→ **Task description**: Transcribe the entries, keeping every character the same.

[[ Listed records open ]]

(** [alpha] and [salpha] never raise, whatever sets the cuts of the two
    fuzzy sets return: the crisp graph has the cut vertices, the direction
    of the fuzzy graph, and exactly the cut edges whose tail and head are
    both cut vertices, so no edge of it dangles. *)
Theorem alpha_cut_drops_dangling_edges G (a : float) :
  FuzzyGraph.alpha a G
  = Ok (Graph.mk (FuzzyGraph.directed G) (FuzzySet.alpha (FuzzyGraph._V G) a)
          (filter (λ e, GraphEdge.tail e ∈ FuzzySet.alpha (FuzzyGraph._V G) a
                        ∧ GraphEdge.head e ∈ FuzzySet.alpha (FuzzyGraph._V G) a)
                  (FuzzySet.alpha (FuzzyGraph._E G) a)))
  ∧ FuzzyGraph.salpha a G
    = Ok (Graph.mk (FuzzyGraph.directed G) (FuzzySet.salpha (FuzzyGraph._V G) a)
            (filter (λ e, GraphEdge.tail e ∈ FuzzySet.salpha (FuzzyGraph._V G) a
                          ∧ GraphEdge.head e ∈ FuzzySet.salpha (FuzzyGraph._V G) a)
                    (FuzzySet.salpha (FuzzyGraph._E G) a)))
  ∧ (∀ C, FuzzyGraph.alpha a G = Ok C → endpoints_in_vertices C)
  ∧ (∀ C, FuzzyGraph.salpha a G = Ok C → endpoints_in_vertices C).
Proof.
  assert (∀ (Va : gset V) (Ec : gset (GraphEdge.t V)),
            foldl (λ Ea x, if bool_decide (GraphEdge.tail x ∈ Va)
                              && bool_decide (GraphEdge.head x ∈ Va)
                           then {[x]} ∪ Ea else Ea) ∅ (iter Ec)
            = filter (λ e, GraphEdge.tail e ∈ Va ∧ GraphEdge.head e ∈ Va) Ec)
    as Hfold.
  { intros Va Ec. apply set_eq. intros e.
    rewrite foldl_keep_elem, elem_of_filter, iter_elem_of. set_solver. }
  assert (∀ (Va : gset V) (Ec : gset (GraphEdge.t V)) e,
            e ∈ filter (λ e, GraphEdge.tail e ∈ Va ∧ GraphEdge.head e ∈ Va) Ec →
            GraphEdge.tail e ∈ Va ∧ GraphEdge.head e ∈ Va) as Hkept.
  { by intros Va Ec e [? _]%elem_of_filter. }
  unfold FuzzyGraph.alpha, FuzzyGraph.salpha.
  rewrite !Hfold, !init_of_sets by apply Hkept.
  split; [done|]. split; [done|].
  split; intros C [= <-] e He; cbn in *; by apply Hkept in He.
Qed.
End FuzzyGraphMore.
(** The second loop of [copyTrajectory], from sample [length done] on. *)
Lemma copyTrajectory_poses_loop (rest done : list Vector3d) (c : LyapController) :
  for_loop (length rest) (Z.of_nat (length done))
    (fun i =>
       c <- get ;;
       let theta_offset := v3_2 (pose_offset c) in
       x_i <- const_call (fun _ => vector_at (map v3_0 (done ++ rest)) i) ;;
       y_i <- const_call (fun _ => vector_at (map v3_1 (done ++ rest)) i) ;;
       let x_with_offset :=
         v3_0 (pose_offset c) + (cos theta_offset * x_i - sin theta_offset * y_i) in
       let y_with_offset :=
         v3_1 (pose_offset c) + (sin theta_offset * x_i + cos theta_offset * y_i) in
       theta_i <- const_call (fun _ => vector_at (map v3_2 (done ++ rest)) i) ;;
       let theta_with_offset := theta_offset + theta_i in
       addStateDesired (Vec3 x_with_offset y_with_offset theta_with_offset))%cpp c
  = (Normal tt,
     set_pose_desired (pose_desired c ++ map (rototranslate (pose_offset c)) rest) c).
Proof.
  revert done c. induction rest as [|a rest IH]; intros done c.
  - cbn. unfold ret. now rewrite app_nil_r, set_pose_desired_same.
  - cbn [length for_loop]. unfold bind at 1. unfold bind at 1. unfold get at 1.
    cbn zeta. unfold bind at 1. unfold const_call at 1.
    rewrite vector_at_map_app. unfold bind at 1. unfold const_call at 1.
    rewrite vector_at_map_app. unfold bind at 1. unfold const_call at 1.
    rewrite vector_at_map_app. unfold addStateDesired at 1, modify at 1.
    rewrite rototranslate_code.
    replace (done ++ a :: rest) with ((done ++ [a]) ++ rest)
      by (rewrite <- app_assoc; reflexivity).
    replace (Z.of_nat (length done) + 1)%Z with (Z.of_nat (length (done ++ [a])))
      by (rewrite length_app; cbn; lia).
    rewrite IH. unfold set_pose_desired. cbn.
    now rewrite <- app_assoc.
Qed.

[[ Listed records closed ]]

→ **Your solution**:
(** [alpha] and [salpha] never raise, whatever sets the cuts of the two
    fuzzy sets return: the crisp graph has the cut vertices, the direction
    of the fuzzy graph, and exactly the cut edges whose tail and head are
    both cut vertices, so no edge of it dangles. *)
Theorem alpha_cut_drops_dangling_edges G (a : float) :
  FuzzyGraph.alpha a G
  = Ok (Graph.mk (FuzzyGraph.directed G) (FuzzySet.alpha (FuzzyGraph._V G) a)
          (filter (λ e, GraphEdge.tail e ∈ FuzzySet.alpha (FuzzyGraph._V G) a
                        ∧ GraphEdge.head e ∈ FuzzySet.alpha (FuzzyGraph._V G) a)
                  (FuzzySet.alpha (FuzzyGraph._E G) a)))
  ∧ FuzzyGraph.salpha a G
    = Ok (Graph.mk (FuzzyGraph.directed G) (FuzzySet.salpha (FuzzyGraph._V G) a)
            (filter (λ e, GraphEdge.tail e ∈ FuzzySet.salpha (FuzzyGraph._V G) a
                          ∧ GraphEdge.head e ∈ FuzzySet.salpha (FuzzyGraph._V G) a)
                    (FuzzySet.salpha (FuzzyGraph._E G) a)))
  ∧ (∀ C, FuzzyGraph.alpha a G = Ok C → endpoints_in_vertices C)
  ∧ (∀ C, FuzzyGraph.salpha a G = Ok C → endpoints_in_vertices C).
Proof.
  assert (∀ (Va : gset V) (Ec : gset (GraphEdge.t V)),
            foldl (λ Ea x, if bool_decide (GraphEdge.tail x ∈ Va)
                              && bool_decide (GraphEdge.head x ∈ Va)
                           then {[x]} ∪ Ea else Ea) ∅ (iter Ec)
            = filter (λ e, GraphEdge.tail e ∈ Va ∧ GraphEdge.head e ∈ Va) Ec)
    as Hfold.
  { intros Va Ec. apply set_eq. intros e.
    rewrite foldl_keep_elem, elem_of_filter, iter_elem_of. set_solver. }
  assert (∀ (Va : gset V) (Ec : gset (GraphEdge.t V)) e,
            e ∈ filter (λ e, GraphEdge.tail e ∈ Va ∧ GraphEdge.head e ∈ Va) Ec →
            GraphEdge.tail e ∈ Va ∧ GraphEdge.head e ∈ Va) as Hkept.
  { by intros Va Ec e [? _]%elem_of_filter. }
  unfold FuzzyGraph.alpha, FuzzyGraph.salpha.
  rewrite !Hfold, !init_of_sets by apply Hkept.
  split; [done|]. split; [done|].
  split; intros C [= <-] e He; cbn in *; by apply Hkept in He.
Qed.
End FuzzyGraphMore.
(** The second loop of [copyTrajectory], from sample [length done] on. *)
Lemma copyTrajectory_poses_loop (rest done : list Vector3d) (c : LyapController) :
  for_loop (length rest) (Z.of_nat (length done))
    (fun i =>
       c <- get ;;
       let theta_offset := v3_2 (pose_offset c) in
       x_i <- const_call (fun _ => vector_at (map v3_0 (done ++ rest)) i) ;;
       y_i <- const_call (fun _ => vector_at (map v3_1 (done ++ rest)) i) ;;
       let x_with_offset :=
         v3_0 (pose_offset c) + (cos theta_offset * x_i - sin theta_offset * y_i) in
       let y_with_offset :=
         v3_1 (pose_offset c) + (sin theta_offset * x_i + cos theta_offset * y_i) in
       theta_i <- const_call (fun _ => vector_at (map v3_2 (done ++ rest)) i) ;;
       let theta_with_offset := theta_offset + theta_i in
       addStateDesired (Vec3 x_with_offset y_with_offset theta_with_offset))%cpp c
  = (Normal tt,
     set_pose_desired (pose_desired c ++ map (rototranslate (pose_offset c)) rest) c).
Proof.
  revert done c. induction rest as [|a rest IH]; intros done c.
  - cbn. unfold ret. now rewrite app_nil_r, set_pose_desired_same.
  - cbn [length for_loop]. unfold bind at 1. unfold bind at 1. unfold get at 1.
    cbn zeta. unfold bind at 1. unfold const_call at 1.
    rewrite vector_at_map_app. unfold bind at 1. unfold const_call at 1.
    rewrite vector_at_map_app. unfold bind at 1. unfold const_call at 1.
    rewrite vector_at_map_app. unfold addStateDesired at 1, modify at 1.
    rewrite rototranslate_code.
    replace (done ++ a :: rest) with ((done ++ [a]) ++ rest)
      by (rewrite <- app_assoc; reflexivity).
    replace (Z.of_nat (length done) + 1)%Z with (Z.of_nat (length (done ++ [a])))
      by (rewrite length_app; cbn; lia).
    rewrite IH. unfold set_pose_desired. cbn.
    now rewrite <- app_assoc.
Qed.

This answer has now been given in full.